En los últimos años hemos atestiguado el auge de regímenes populistas que, sin importar si se ubican a la izquierda o a la derecha del espectro ideológico, comparten rasgos comunes profundamente preocupantes para la salud de las democracias liberales. El crecimiento de estas fuerzas políticas plantea una amenaza creciente al Estado de derecho, los derechos individuales y los principios básicos de la convivencia democrática.

El Estado de derecho fue concebido como una estructura institucional que limita el poder de las mayorías, asegurando que la justicia no dependa de impulsos emocionales ni del clamor popular. La filosofía detrás de este principio se basa en la necesidad de proteger a los individuos —especialmente a las minorías— frente a decisiones arbitrarias o mayoritarias que puedan vulnerar sus derechos. Desde pensadores liberales clásicos como Montesquieu hasta los modernos teóricos del constitucionalismo, la idea central ha sido que ninguna voluntad política, por mayoritaria que sea, debe estar por encima de la ley.

Sin embargo, los regímenes populistas contemporáneos han comenzado a socavar este equilibrio. Líderes que afirman hablar en nombre del “pueblo verdadero” atacan a las instituciones independientes, deslegitiman a los jueces, a la prensa y a los organismos autónomos, y promueven reformas constitucionales o legales que concentran el poder en el Ejecutivo.

En América ejemplos como el de Donald Trump o Nayib Bukele en El Salvador muestran cómo el populismo puede transformarse en autoritarismo bajo el pretexto de una voluntad popular soberana. En Europa, líderes como Viktor Orbán en Hungría o partidos como Ley y Justicia en Polonia han seguido caminos similares, debilitando los contrapesos institucionales.

Lo que está en juego es mucho más que una disputa política convencional. El avance del populismo erosiona lentamente —pero de forma efectiva— libertades fundamentales como la libertad de expresión, la independencia judicial, la pluralidad ideológica y el derecho a disentir. Estas libertades no solo son pilares del sistema democrático, sino también condiciones necesarias para una convivencia civilizada en sociedades diversas.

Estamos en un punto de inflexión. Si no se defienden activamente estos valores y estructuras, corremos el riesgo de retroceder hacia formas de gobierno donde la legalidad esté subordinada al capricho de líderes carismáticos y donde la disidencia sea tratada como traición.

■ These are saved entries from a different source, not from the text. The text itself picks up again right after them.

(** A [ready] mainnet record, not revoked, whose signature does not
    verify. *)
Definition rawReadyBadSig : SessionState :=
  Raw_ready "App" "https://app.example" walletBadSig false 1000 2000 false.

(** A [ready] mainnet record with the sample wallet. *)
Definition rawReady : SessionState :=
  Raw_ready "App" "https://app.example" wallet false 1000 2000 false.

(** A relay whose first answer is [rawReadyBadSig] and whose later
    answers are [rawIniting]. *)
Definition relayBadSigOnce : Script := {|
  on_session_get := fun n =>
    match n with O => Ret rawReadyBadSig | _ => Ret rawIniting end;
  on_session_wait := fun n =>
    match n with O => Ret rawReadyBadSig | _ => Ret rawIniting end;
  on_command_new := fun _ => Ret tt;
  on_command_get := fun _ => Ret (Job_empty 0);
  rtt := 5
|}.

(** A [ready] record of the test network, with the sample wallet. *)
Definition rawReadyTestnet : SessionState :=
  Raw_ready "App" "https://app.example" wallet true 1000 2000 false.

(** A relay whose every session answer is [ex]; a round trip takes 5 ms. *)
Definition relayAlways (ex : SessionState) : Script := {|
  on_session_get := fun _ => Ret ex;
  on_session_wait := fun _ => Ret ex;
  on_command_new := fun _ => Ret tt;
  on_command_get := fun _ => Ret (Job_empty 0);
  rtt := 5
|}.

(** A relay on which the session never leaves [initing]; its answers
    come at once. *)
Definition relayAlwaysIniting : Script := {|
  on_session_get := fun _ => Ret rawIniting;
  on_session_wait := fun _ => Ret rawIniting;
  on_command_new := fun _ => Ret tt;
  on_command_get := fun _ => Ret (Job_empty 0);
  rtt := 0
|}.

(** A relay that holds a job other than the one the client asks about,
    reported [completed]. *)
Definition relayForeignJob : Script := {|
  on_session_get := fun _ => Ret rawReady;
  on_session_wait := fun _ => Ret rawReady;
  on_command_new := fun _ => Ret tt;
  on_command_get := fun _ => Ret (Job_completed "job-a" 1000 2000 "res" 3000);
  rtt := 5
|}.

La democracia liberal, con todos sus defectos y limitaciones, es el mejor sistema conocido para garantizar derechos, promover el desarrollo humano y resolver conflictos de manera pacífica. Preservarla requiere no solo instituciones fuertes, sino también una ciudadanía consciente y comprometida con sus valores.

La defensa del Estado de derecho y de las libertades individuales no puede quedar en manos de una élite ilustrada; debe ser una tarea colectiva, urgente y permanente.